A cryptocurrency affiliated with the popular free-to-play blockchain game Axie Infinity has been hacked in one of the largest crypto heists in history.
The Ronin network is a blockchain launched in February 2021 to make interacting with the Ethereum-based Axie Infinity a little less costly. Whereas doing anything at all on Ethereum costs fees, Ronin allows 100 free transactions per day, per user. Axie Infinity is popular in the Philippines, for example, where users work playing the game in exchange for tokens, often on behalf of individuals or firms that may employ dozens or hundreds of so-called “scholars.”
In a blog post published on Tuesday, Ronin revealed it had fallen victim to a security breach that has drained half a billion dollars in crypto.
Hackers were able to exploit the Ronin bridge and make off with 173,600 ETH (worth about $591,242,019) and $25.5 million worth of the stablecoin USDC in two separate transactions by taking over the blockchain's validator nodes. Validator nodes verify and approve transactions in Ronin’s Proof-of-Authority (PoA) model, which differs from the decentralized mining and approval process employed by Bitcoin. Ronin has nine validator nodes, five of which were needed to approve any particular deposit or withdrawal.
According to the blog, the hackers “used hacked private keys in order to forge fake withdrawals.” The attackers found a backdoor in the gas-free RPC node run by Sky Mavis―the company that owns Axie Infinity―allowing them to gain control over a validator node linked to the Axie DAO after it helped Sky Mavis distribute free transactions in November 2021 during an overload of users, according to the Ronin blog post. With Axie DAO’s validator node and the four controlled by Sky Mavis, the attackers were able to approve the two transactions.
Going forward, the company will up the threshold for validator node consensus to eight out of nine as well as eventually increasing the number of validators as well. Sky Mavis is also working with Chainalysis, security teams at major changes, and "law enforcement officials, forensic cryptographers, and our investors" to recover funds or reimburse them. The Ronin bridge as well as the decentralized exchange connected to it (Katana DEX) have both been deactivated for now.

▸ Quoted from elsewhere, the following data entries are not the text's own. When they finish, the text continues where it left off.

(** One render of the controller in state [m] with prop [onSelect]. *)
Definition render (onSelect : option callback) (listId : string)
    (prev : option Callbacks) (m : Machine) : ContextType :=
  mkContext (selected m) (showPopover m) listId (expanded m)
            (hooks prev (mkEnv (selected m) (showPopover m) onSelect)).

End ComboBox.

(** ** The elements that read the context *)

Definition context_missing : string :=
  "ComboBoxInput must be wrapped in a ComboBox component".

Module ComboBoxInput.

Record element : Type := mkElement {
  id : string;
  aria_controls : string;
  role : string;
  aria_autocomplete : string;
  aria_activedescendant : JS.value;
  value : JS.value
}.

Definition render (context : option ComboBox.ContextType) (value : JS.value)
  : result element :=
  match context with
  | None => Throw (Error context_missing)
  | Some ctx =>
      let selected := ComboBox.ctx_selected ctx in
      let listId := ComboBox.ctx_listId ctx in
      Ok (mkElement listId listId "textbox" "list"
            (if JS.not selected then JS.Undefined
             else match selected with
                  | JS.Str s => JS.Str (ComboBox.makeHash listId s)
                  | _ => JS.Undefined
                  end)
            value)
  end.

(** [handleChange]: the caller's [onChange] runs outside the widget, then
    the controller's [onInputChange]. *)
Definition handleChange (ctx : ComboBox.ContextType) : M unit :=
  ComboBox.onInputChange (ComboBox.by_showPopover (ComboBox.ctx_callbacks ctx)).

End ComboBoxInput.

Module ComboBoxList.

Record element : Type := mkElement {
  id : string;
  role : string;
  aria_hidden : bool;
  opacity : Z;
  pointerEvents : string
}.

“As we’ve witnessed, Ronin is not immune to exploitation and this attack has reinforced the importance of prioritizing security, remaining vigilant, and mitigating all threats,” the Ronin team said in the blog post. “We know trust needs to be earned and are using every resource at our disposal to deploy the most sophisticated security measures and processes to prevent future attacks.”
“We are working with law enforcement officials, forensic cryptographers, and our investors to make sure there is no loss of user funds. This is our top priority right now,” the blog states.
This isn’t likely to be the last of Sky Mavis’ woes. For the past few months, Axie Infinity has been struggling as its tokens and NFTs have fallen dramatically in price, strangling the in-game economy and forcing drastic changes in a desperate bid to prevent a collapse.